* **EXERCISE**
Set down all of the lines below exactly as they are given.

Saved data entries
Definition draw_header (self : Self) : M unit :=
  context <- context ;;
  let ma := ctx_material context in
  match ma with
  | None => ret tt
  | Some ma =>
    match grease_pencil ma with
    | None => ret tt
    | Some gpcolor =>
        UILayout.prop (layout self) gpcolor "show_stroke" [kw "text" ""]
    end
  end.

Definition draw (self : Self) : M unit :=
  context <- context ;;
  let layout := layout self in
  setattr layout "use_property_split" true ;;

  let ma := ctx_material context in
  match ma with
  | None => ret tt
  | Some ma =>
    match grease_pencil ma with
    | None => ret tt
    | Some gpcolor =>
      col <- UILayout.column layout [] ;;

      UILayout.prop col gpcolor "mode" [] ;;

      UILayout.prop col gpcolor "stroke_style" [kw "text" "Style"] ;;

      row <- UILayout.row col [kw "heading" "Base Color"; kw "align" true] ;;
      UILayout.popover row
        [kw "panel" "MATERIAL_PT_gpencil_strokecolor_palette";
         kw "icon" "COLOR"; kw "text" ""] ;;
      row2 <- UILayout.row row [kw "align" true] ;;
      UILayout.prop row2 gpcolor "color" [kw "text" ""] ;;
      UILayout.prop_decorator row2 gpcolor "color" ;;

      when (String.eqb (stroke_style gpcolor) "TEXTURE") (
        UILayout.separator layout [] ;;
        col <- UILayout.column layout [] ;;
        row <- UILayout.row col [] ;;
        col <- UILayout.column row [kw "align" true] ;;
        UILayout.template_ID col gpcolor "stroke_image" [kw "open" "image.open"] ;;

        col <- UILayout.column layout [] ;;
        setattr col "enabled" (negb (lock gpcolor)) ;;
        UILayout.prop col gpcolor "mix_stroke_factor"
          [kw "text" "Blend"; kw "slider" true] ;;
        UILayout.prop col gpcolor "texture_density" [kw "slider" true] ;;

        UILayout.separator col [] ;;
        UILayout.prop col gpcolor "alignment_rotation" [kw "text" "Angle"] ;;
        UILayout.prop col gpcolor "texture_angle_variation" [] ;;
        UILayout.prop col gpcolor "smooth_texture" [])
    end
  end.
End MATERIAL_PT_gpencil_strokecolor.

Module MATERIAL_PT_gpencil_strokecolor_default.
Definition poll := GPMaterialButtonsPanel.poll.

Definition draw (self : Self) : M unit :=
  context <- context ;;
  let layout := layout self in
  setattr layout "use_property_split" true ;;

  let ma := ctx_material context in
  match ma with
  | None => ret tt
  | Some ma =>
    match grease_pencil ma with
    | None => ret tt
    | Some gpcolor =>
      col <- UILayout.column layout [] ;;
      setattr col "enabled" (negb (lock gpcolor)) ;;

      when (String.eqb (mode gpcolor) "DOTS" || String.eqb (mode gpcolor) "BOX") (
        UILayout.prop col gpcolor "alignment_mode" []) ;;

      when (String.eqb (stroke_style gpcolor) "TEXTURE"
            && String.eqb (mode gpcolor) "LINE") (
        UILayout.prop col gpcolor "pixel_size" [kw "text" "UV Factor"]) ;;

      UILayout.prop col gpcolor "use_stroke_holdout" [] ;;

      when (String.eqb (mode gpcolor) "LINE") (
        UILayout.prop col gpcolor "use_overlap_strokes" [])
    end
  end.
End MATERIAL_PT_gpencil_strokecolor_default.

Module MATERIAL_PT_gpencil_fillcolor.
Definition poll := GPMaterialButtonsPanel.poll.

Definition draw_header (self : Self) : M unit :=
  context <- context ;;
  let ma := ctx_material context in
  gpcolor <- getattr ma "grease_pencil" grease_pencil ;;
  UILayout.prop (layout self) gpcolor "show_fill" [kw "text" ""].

* **RESPONSE TO THIS TASK**
Definition draw_header (self : Self) : M unit :=
  context <- context ;;
  let ma := ctx_material context in
  match ma with
  | None => ret tt
  | Some ma =>
    match grease_pencil ma with
    | None => ret tt
    | Some gpcolor =>
        UILayout.prop (layout self) gpcolor "show_stroke" [kw "text" ""]
    end
  end.

Definition draw (self : Self) : M unit :=
  context <- context ;;
  let layout := layout self in
  setattr layout "use_property_split" true ;;

  let ma := ctx_material context in
  match ma with
  | None => ret tt
  | Some ma =>
    match grease_pencil ma with
    | None => ret tt
    | Some gpcolor =>
      col <- UILayout.column layout [] ;;

      UILayout.prop col gpcolor "mode" [] ;;

      UILayout.prop col gpcolor "stroke_style" [kw "text" "Style"] ;;

      row <- UILayout.row col [kw "heading" "Base Color"; kw "align" true] ;;
      UILayout.popover row
        [kw "panel" "MATERIAL_PT_gpencil_strokecolor_palette";
         kw "icon" "COLOR"; kw "text" ""] ;;
      row2 <- UILayout.row row [kw "align" true] ;;
      UILayout.prop row2 gpcolor "color" [kw "text" ""] ;;
      UILayout.prop_decorator row2 gpcolor "color" ;;

      when (String.eqb (stroke_style gpcolor) "TEXTURE") (
        UILayout.separator layout [] ;;
        col <- UILayout.column layout [] ;;
        row <- UILayout.row col [] ;;
        col <- UILayout.column row [kw "align" true] ;;
        UILayout.template_ID col gpcolor "stroke_image" [kw "open" "image.open"] ;;

        col <- UILayout.column layout [] ;;
        setattr col "enabled" (negb (lock gpcolor)) ;;
        UILayout.prop col gpcolor "mix_stroke_factor"
          [kw "text" "Blend"; kw "slider" true] ;;
        UILayout.prop col gpcolor "texture_density" [kw "slider" true] ;;

        UILayout.separator col [] ;;
        UILayout.prop col gpcolor "alignment_rotation" [kw "text" "Angle"] ;;
        UILayout.prop col gpcolor "texture_angle_variation" [] ;;
        UILayout.prop col gpcolor "smooth_texture" [])
    end
  end.
End MATERIAL_PT_gpencil_strokecolor.

Module MATERIAL_PT_gpencil_strokecolor_default.
Definition poll := GPMaterialButtonsPanel.poll.

Definition draw (self : Self) : M unit :=
  context <- context ;;
  let layout := layout self in
  setattr layout "use_property_split" true ;;

  let ma := ctx_material context in
  match ma with
  | None => ret tt
  | Some ma =>
    match grease_pencil ma with
    | None => ret tt
    | Some gpcolor =>
      col <- UILayout.column layout [] ;;
      setattr col "enabled" (negb (lock gpcolor)) ;;

      when (String.eqb (mode gpcolor) "DOTS" || String.eqb (mode gpcolor) "BOX") (
        UILayout.prop col gpcolor "alignment_mode" []) ;;

      when (String.eqb (stroke_style gpcolor) "TEXTURE"
            && String.eqb (mode gpcolor) "LINE") (
        UILayout.prop col gpcolor "pixel_size" [kw "text" "UV Factor"]) ;;

      UILayout.prop col gpcolor "use_stroke_holdout" [] ;;

      when (String.eqb (mode gpcolor) "LINE") (
        UILayout.prop col gpcolor "use_overlap_strokes" [])
    end
  end.
End MATERIAL_PT_gpencil_strokecolor_default.

Module MATERIAL_PT_gpencil_fillcolor.
Definition poll := GPMaterialButtonsPanel.poll.

Definition draw_header (self : Self) : M unit :=
  context <- context ;;
  let ma := ctx_material context in
  gpcolor <- getattr ma "grease_pencil" grease_pencil ;;
  UILayout.prop (layout self) gpcolor "show_fill" [kw "text" ""].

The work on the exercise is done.